**Exercise directions**
Below are some entries. Repeat exactly the lines from the one with "[by left|lia|by apply" through the one with "Definition octet_at (x", and only those.

**Collected data**
(** ** Life cycle *)

(** C37: no run of a PDCP entity faults: from a new entity, after any sequence of
    permitted calls, every permitted call returns; the invariant holds, and as long
    as the calls are those of the data path the SDUs come out in strictly increasing
    order of COUNT, each at most once (until the last COUNT of 2^32 is used). *)
Theorem pdcp_run `{P : Platform} `{L : !PlatformLaws P} ty gnb rb pdu srx stx n tr dt p e cs e' out :
  n = SHORT_SN_SIZE \/ n = LONG_SN_SIZE -> 1 <= rb < 32 -> valid_parameters p ->
  new_nr_pdcp_entity ty gnb rb pdu srx stx n tr dt p = Ok e -> run e cs e' out ->
  inv e' /\ (forall c, permitted e' c -> exists e'' o, exec e' c = Ok (e'', o) /\ inv e'') /\
  (forallb is_data cs = true ->
   PdcpSdu.sorted out \/ Exists (fun s => PdcpSdu.count s = 2 ^ 32 - 1) out).
Proof.
  intros Hn Hrb Hv E Hr. destruct (new_ok ty gnb rb pdu srx stx n tr dt p Hn Hrb Hv) as (e0 & E0 & Hi & _).
  rewrite E in E0. injection E0 as <-. destruct (run_ok e cs e' out Hi Hr) as [Hi' Ho].
  split_and!; [done| |].
  - intros c Hc. destruct (pdcp_exec_ok e' c Hi' Hc) as (e'' & o & Ee & Hi'' & _). eauto.
  - intros Hd. destruct (Ho Hd) as [Hx|[Hs _]]; [by right|by left].
Qed.

Lemma pdcp_run_witness : exists e' out,
  run gnb_plain [RecvPdu [0x80; 0; 5]; ProcessSdu [1; 2] (replicate 16 0)] e' out /\
  inv e' /\ (forall c, permitted e' c -> exists e'' o, exec e' c = Ok (e'', o) /\ inv e'') /\
  (forallb is_data [RecvPdu [0x80; 0; 5]; ProcessSdu [1; 2] (replicate 16 0)] = true ->
   PdcpSdu.sorted out \/ Exists (fun s => PdcpSdu.count s = 2 ^ 32 - 1) out).
Proof.
  assert (Hrun : exists e' out,
    run gnb_plain [RecvPdu [0x80; 0; 5]; ProcessSdu [1; 2] (replicate 16 0)] e' out).
  { eexists _, _. eapply run_cons.
    - split; [apply bytes_dec; reflexivity|]. right. vm_compute. split; [discriminate|reflexivity].
    - vm_compute. reflexivity.
    - eapply run_cons.
      + split; [apply bytes_dec; reflexivity|]. vm_compute.
        split_and!; [discriminate|reflexivity|discriminate].
      + vm_compute. reflexivity.
      + apply run_nil. }
  destruct Hrun as (e' & out & Hrun). exists e', out. split; [exact Hrun|].
  apply (pdcp_run NR_PDCP_DRB_AM true 1 0 false false SHORT_SN_SIZE 100 (-1) no_keys gnb_plain
           [RecvPdu [0x80; 0; 5]; ProcessSdu [1; 2] (replicate 16 0)] e' out);
    [by left|lia|by apply keys_valid|vm_compute; reflexivity|exact Hrun].
Defined.
(* ===== verification/Transport.v ===== *)
(** * Transport blocks: CRC attachment, segmentation, reassembly

    Models [openair1/PHY/CODING/nr_segmentation.c], and around it what the two sides do
    with a transport block: the first part of [nr_ulsch_pre_encoding] and of
    [nr_dlsch_encoding] (sender), the end of [nr_ulsch_decoding], the CRC check of
    [nr_ulsch_procedures] and the end of [nr_dlsch_decoding] (receiver).  The LDPC
    coder and decoder lie between them: a decoded code block and the decoder's verdict
    are inputs here.  Buffers are lists of bytes; a buffer keeps what it held where
    nothing is written. *)

From S2P Require Import Prelude Crc Tbs.

Module Transport.
Import Crc Tbs.

Definition lenWithCrc (nbSeg len : Z) : Z :=
  if nbSeg >? 1 then Z.quot (len + 24 + 24 * nbSeg) nbSeg
  else len + (if len >? NR_MAX_PDSCH_TBS then 24 else 16).

Definition crcType (nbSeg len : Z) : Z :=
  if nbSeg >? 1 then CRC24_B else if len >? NR_MAX_PDSCH_TBS then CRC24_A else CRC16.

(** [((uint8_t * )&x)[i]], on a little-endian machine. *)
Definition octet_at (x i : Z) : Z := Z.land (Z.shiftr x (8 * i)) 0xff.

(** The three bytes of a CRC of 24 bits, from [buf[i]]. *)
Definition put_crc24 (buf : list Z) (i crc : Z) : res (list Z) :=
  buf ← zset buf i (octet_at crc 2);
  buf ← zset buf (1 + i) (octet_at crc 1);
  zset buf (2 + i) (octet_at crc 0).

Definition put_crc16 (buf : list Z) (i crc : Z) : res (list Z) :=
  buf ← zset buf i (octet_at crc 1);
  zset buf (1 + i) (octet_at crc 0).

(** ** Segmentation *)

(** What [nr_segmentation] returns through its pointers. *)
Record seg := {
  C : Z;
  K : Z;
  Zc : Z;
  F : Z
}.

(** The lifting size, [None] for a code word that is too long. *)
Definition lifting_size (z : Z) : option Z :=
  let up (n : Z) := let k := Z.shiftl (Z.shiftr z n) n in if k <? z then k + Z.shiftl 1 n else k in
  if z <=? 2 then Some 2
  else if z <=? 16 then Some z
  else if z <=? 32 then Some (up 1)
  else if z <=? 64 then Some (up 2)
  else if z <=? 128 then Some (up 3)
  else if z <=? 256 then Some (up 4)
  else if z <=? 384 then Some (up 5)
  else None.

(** The number of code blocks, and the CRC bits of each. *)
Definition seg_count (B BG : Z) : Z * Z :=
  let Kcb := if BG =? 1 then 8448 else 3840 in
  if B <=? Kcb then (1, 0)
  else
    let C := Z.quot B (Kcb - 24) in
    (if (Kcb - 24) * C <? B then C + 1 else C, 24).

Definition seg_Kb (B BG : Z) : Z :=
  if BG =? 1 then 22
  else if B >? 640 then 10
  else if B >? 560 then 9
  else if B >? 192 then 8
  else 6.

(** The bits of a code block before the filler bits. *)
Definition seg_Kprime (B BG : Z) : Z :=
  let '(C, L) := seg_count B BG in Z.quot (u32 (B + u32 (C * L))) C.

(** One code block: [(Kprime - L) >> 3] bytes from [input_buffer + s], its CRC when there
    are several, and the filler bytes. *)
Definition seg_block (input_buffer : list Z) (o : seg) (Kprime L s : Z) (out : list Z) : res (list Z) :=
  let n := Z.shiftr (Kprime - L) 3 in
  src ← zslice input_buffer s n;
  out ← zwrite out 0 src;
  out ← (if C o >? 1 then
           c ← crc24b out (Kprime - L);
           put_crc24 out n (Z.shiftr c 8)
         else mret out);
  if F o >? 0 then
    res_foldl (fun out k => zset out k 0) out
      (seqZ (Z.shiftr Kprime 3) (Z.shiftr (K o) 3 - Z.shiftr Kprime 3))
  else mret out.

(** The loop over the code blocks [r = 0 .. C - 1]. *)
Definition seg_blocks (input_buffer : list Z) (o : seg) (Kprime L : Z) (bufs : list (list Z)) : res (list (list Z)) :=
  '(_, bufs) ← res_foldl (fun '(s, bufs) r =>
      out ← zget bufs r;
      out ← seg_block input_buffer o Kprime L s out;
      bufs ← zset bufs r out;
      mret (s + Z.shiftr (Kprime - L) 3, bufs)) (0, bufs) (seqZ 0 (C o));
  mret bufs.

(** [nr_segmentation] on the buffers, [None] for null pointers.  [old] is what the
    pointers held: a code word that is too long sets [C] only. *)
Definition nr_segmentation (buffers : option (list Z * list (list Z))) (B BG : Z) (old : seg)
    : res (Z * seg * option (list (list Z))) :=
  let '(C, L) := seg_count B BG in
  let Kprime := seg_Kprime B BG in
  let Kb := seg_Kb B BG in
  let z := if Z.rem Kprime Kb >? 0 then Z.quot Kprime Kb + 1 else Z.quot Kprime Kb in
  match lifting_size z with
  | None => mret (-1, {| C := C; K := K old; Zc := Zc old; F := F old |}, snd <$> buffers)
  | Some zc =>
      let K := if BG =? 1 then zc * 22 else zc * 10 in
      let o := {| C := C; K := K; Zc := zc; F := u32 (K - Kprime) |} in
      match buffers with
      | None => mret (Kb, o, None)
      | Some (input_buffer, output_buffers) =>
          bufs ← seg_blocks input_buffer o Kprime L output_buffers;
          mret (Kb, o, Some bufs)
      end
  end.

(** ** Sender *)

(** The CRC after the [A] bits of a transport block, and the number of bits with it. *)
Definition crc_attach (buf : list Z) (A max_bytes : Z) : res (list Z * Z) :=
  if A >? NR_MAX_PDSCH_TBS then
    crc ← crc24a buf A;
    buf ← put_crc24 buf (Z.shiftr A 3) (Z.shiftr crc 8);
    _ ← dev_assert (Z.quot A 8 + 4 <=? max_bytes);
    mret (buf, A + 24)
  else
    crc ← crc16 buf A;
    buf ← put_crc16 buf (Z.shiftr A 3) (Z.shiftr crc 16);
    _ ← dev_assert (Z.quot A 8 + 3 <=? max_bytes);
    mret (buf, A + 16).

Definition MAX_NUM_NR_ULSCH_SEGMENTS_PER_LAYER : Z := 34.
Definition MAX_NUM_NR_DLSCH_SEGMENTS_PER_LAYER : Z := 36.

(** What the coding reads of a [nfapi_nr_ue_pusch_pdu_t]. *)
Record pusch_pdu := {
  harq_process_id : Z;
  tb_size : Z;
  nrOfLayers : Z;
  ldpcBaseGraph : Z
}.

(** What it reads and writes of a [NR_UL_UE_HARQ_t]. *)
Record ul_harq := {
  payload_AB : list Z;
  c : list (list Z);
  harq_seg : seg;
  Kb : Z;
  BG : Z
}.

(** The body of the loop for one HARQ process; [false] when there are too many segments,
    which is only seen after they were written. *)
Definition ulsch_pre_encode (pdu : pusch_pdu) (h : ul_harq) : res (bool * ul_harq) :=
  let A := u32 (Z.shiftl (tb_size pdu) 3) in
  let max_payload_bytes := MAX_NUM_NR_ULSCH_SEGMENTS_PER_LAYER * nrOfLayers pdu * 1056 in
  '(payload, B) ← crc_attach (payload_AB h) A max_payload_bytes;
  '(kb, o, bufs) ← nr_segmentation (Some (payload, c h)) B (ldpcBaseGraph pdu) (harq_seg h);
  let h := {| payload_AB := payload; c := default (c h) bufs; harq_seg := o; Kb := u32 kb; BG := ldpcBaseGraph pdu |} in
  mret (negb (C o >? MAX_NUM_NR_DLSCH_SEGMENTS_PER_LAYER * nrOfLayers pdu), h).

(** 0, or -1 at the first block with too many segments.  [pusch_pdu] is that of [ulsch[0]]
    whatever [ULSCH_id] is. *)
Fixpoint nr_ulsch_pre_encoding (ulsch : list pusch_pdu) (ULSCH_ids : list Z) (harqs : list ul_harq)
    : res (Z * list ul_harq) :=
  match ULSCH_ids with
  | [] => mret (0, harqs)
  | ULSCH_id :: ids =>
      u ← zget ulsch ULSCH_id;
      h ← zget harqs (harq_process_id u);
      pdu ← zget ulsch 0;
      '(ok, h) ← ulsch_pre_encode pdu h;
      harqs ← zset harqs (harq_process_id u) h;
      if ok : bool then nr_ulsch_pre_encoding ulsch ids harqs else mret (-1, harqs)
  end.

(** A [NR_gNB_DLSCH_t] with its PDSCH PDU. *)
Record dlsch := {
  pdu : list Z;
  b : list Z;
  dl_c : list (list Z);
  TBSize : Z;
  dl_layers : Z;
  dl_BG : Z
}.

(** The parameters of a transport block that the first loop sets. *)
Record tb_params := {
  tb_A : Z;
  tb_BG : Z;
  tb_Kb : Z;
  tb_seg : seg
}.

Definition no_seg : seg := {| C := 0; K := 0; Zc := 0; F := 0 |}.

(** The body of the first loop of [nr_dlsch_encoding]: one byte more than the CRC is
    copied to [b]. *)
Definition dlsch_pre_encode (d : dlsch) : res (bool * dlsch * tb_params) :=
  let A := u32 (Z.shiftl (TBSize d) 3) in
  let max_bytes := MAX_NUM_NR_DLSCH_SEGMENTS_PER_LAYER * dl_layers d * 1056 in
  '(a, B) ← crc_attach (pdu d) A max_bytes;
  src ← zslice a 0 (Z.quot A 8 + (if A >? NR_MAX_PDSCH_TBS then 4 else 3));
  bb ← zwrite (b d) 0 src;
  '(kb, o, bufs) ← nr_segmentation (Some (bb, dl_c d)) B (dl_BG d) no_seg;
  let d' := {| pdu := a; b := bb; dl_c := default (dl_c d) bufs; TBSize := TBSize d;
               dl_layers := dl_layers d; dl_BG := dl_BG d |} in
  mret (negb (C o >? MAX_NUM_NR_DLSCH_SEGMENTS_PER_LAYER * dl_layers d), d',
        {| tb_A := A; tb_BG := dl_BG d; tb_Kb := u32 kb; tb_seg := o |}).

(** ** Receiver *)

(** The segmentation of the receiver, which only computes its parameters. *)
Definition rx_segmentation (A BG : Z) (old : seg) : res seg :=
  '(_, o, _) ← nr_segmentation None (u32 (lenWithCrc 1 A)) BG old; mret o.

(** The limits on the number of segments of [nr_ulsch_decoding]. *)
Definition ulsch_segments_ok (C nb_layers nb_rb : Z) : bool :=
  let a_segments := (MAX_NUM_NR_ULSCH_SEGMENTS_PER_LAYER * nb_layers) mod 2 ^ 16 in
  let a_segments' :=
    if nb_rb =? 273 then a_segments else (Z.quot ((a_segments * nb_rb) mod 2 ^ 16) 273 + 1) mod 2 ^ 16 in
  negb (C >? a_segments) && negb (C >? a_segments').

(** What [nr_process_decode_segment] leaves in [c] and [decodeSuccess], from the bytes of
    the LDPC decoder or its failure. *)
Definition decoded (o : seg) (out : option (list Z)) (c : list Z) : res (bool * list Z) :=
  match out with
  | Some llrProcBuf => src ← zslice llrProcBuf 0 (Z.shiftr (K o) 3); c ← zwrite c 0 src; mret (true, c)
  | None => c ← zwrite c 0 (replicate (Z.to_nat (Z.shiftr (K o) 3)) 0); mret (false, c)
  end.

(** [processedSegments]. *)
Definition processed (segs : list (bool * list Z)) : Z := zsum (fun s => b2z (fst s)) segs.

(** The bytes that a segment adds to the transport block. *)
Definition seg_bytes (o : seg) : Z :=
  u32 (Z.shiftr (K o) 3 - Z.shiftr (F o) 3 - (if C o >? 1 then 3 else 0)).

(** The copy of the decoded segments. *)
Definition reassemble (o : seg) (segs : list (bool * list Z)) (b : list Z) : res (list Z) :=
  '(_, b) ← res_foldl (fun '(offset, b) '(decodeSuccess, c) =>
      b ← (if decodeSuccess : bool then src ← zslice c 0 (seg_bytes o); zwrite b offset src else mret b);
      mret (u32 (offset + seg_bytes o), b)) (0, b) segs;
  mret b.

(** [crc_valid] of [nr_ulsch_procedures]; [TBS] is in bytes. *)
Definition crc_valid (processedSegments : Z) (o : seg) (b : list Z) (TBS : Z) : res bool :=
  if processedSegments =? C o then
    if C o >? 1 then
      v ← check_crc b (lenWithCrc 1 (Z.shiftl TBS 3)) (crcType 1 (Z.shiftl TBS 3)); mret (negb (v =? 0))
    else mret true
  else mret false.

(** The receiver after the LDPC decoder, whose results are [outs]: the code blocks, the
    transport block and its check. *)
Fixpoint decode_segments (o : seg) (outs : list (option (list Z))) (cs : list (list Z)) : res (list (bool * list Z)) :=
  match outs, cs with
  | out :: outs, c :: cs => s ← decoded o out c; segs ← decode_segments o outs cs; mret (s :: segs)
  | [], _ => mret []
  | _ :: _, [] => Fault OutOfBounds
  end.

Definition ulsch_receive (o : seg) (outs : list (option (list Z))) (cs : list (list Z)) (b : list Z) (TBS : Z)
    : res (bool * list Z) :=
  segs ← decode_segments o outs cs;
  b ← reassemble o segs b;
  v ← crc_valid (processed segs) o b TBS;
  mret (v, b).

(** The number of bytes 0 at the start of a buffer. *)
Fixpoint zeros (l : list Z) : Z :=
  match l with
  | x :: l => if x =? 0 then 1 + zeros l else 0
  | [] => 0
  end.

(** [decodeResult] of [nr_dlsch_decoding]: a block of zeros is taken for a false
    reception.  [TBS] is in bits. *)
Definition decodeResult (processedSegments : Z) (o : seg) (b : list Z) (TBS : Z) : res bool :=
  crc_ok ← (if (processedSegments =? C o) && (C o >? 1) then
              v ← check_crc b (lenWithCrc 1 TBS) (crcType 1 TBS); mret (negb (v =? 0))
            else mret (processedSegments =? C o));
  if crc_ok : bool then
    let sz := Z.quot TBS 8 in
    b0 ← zget b sz;
    b1 ← (if b0 =? 0 then zget b (sz + 1) else mret 1);
    if (b0 =? 0) && (b1 =? 0) then mret (negb (Z.min (zeros b) sz =? sz)) else mret true
  else mret false.

Definition dlsch_receive (o : seg) (outs : list (option (list Z))) (cs : list (list Z)) (b : list Z) (TBS : Z)
    : res (bool * list Z) :=
  segs ← decode_segments o outs cs;
  b ← reassemble o segs b;
  v ← decodeResult (processed segs) o b TBS;
  mret (v, b).
End Transport.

**Problem solution**
    [by left|lia|by apply keys_valid|vm_compute; reflexivity|exact Hrun].
Defined.
(* ===== verification/Transport.v ===== *)
(** * Transport blocks: CRC attachment, segmentation, reassembly

    Models [openair1/PHY/CODING/nr_segmentation.c], and around it what the two sides do
    with a transport block: the first part of [nr_ulsch_pre_encoding] and of
    [nr_dlsch_encoding] (sender), the end of [nr_ulsch_decoding], the CRC check of
    [nr_ulsch_procedures] and the end of [nr_dlsch_decoding] (receiver).  The LDPC
    coder and decoder lie between them: a decoded code block and the decoder's verdict
    are inputs here.  Buffers are lists of bytes; a buffer keeps what it held where
    nothing is written. *)

From S2P Require Import Prelude Crc Tbs.

Module Transport.
Import Crc Tbs.

Definition lenWithCrc (nbSeg len : Z) : Z :=
  if nbSeg >? 1 then Z.quot (len + 24 + 24 * nbSeg) nbSeg
  else len + (if len >? NR_MAX_PDSCH_TBS then 24 else 16).

Definition crcType (nbSeg len : Z) : Z :=
  if nbSeg >? 1 then CRC24_B else if len >? NR_MAX_PDSCH_TBS then CRC24_A else CRC16.

(** [((uint8_t * )&x)[i]], on a little-endian machine. *)
Definition octet_at (x i : Z) : Z := Z.land (Z.shiftr x (8 * i)) 0xff.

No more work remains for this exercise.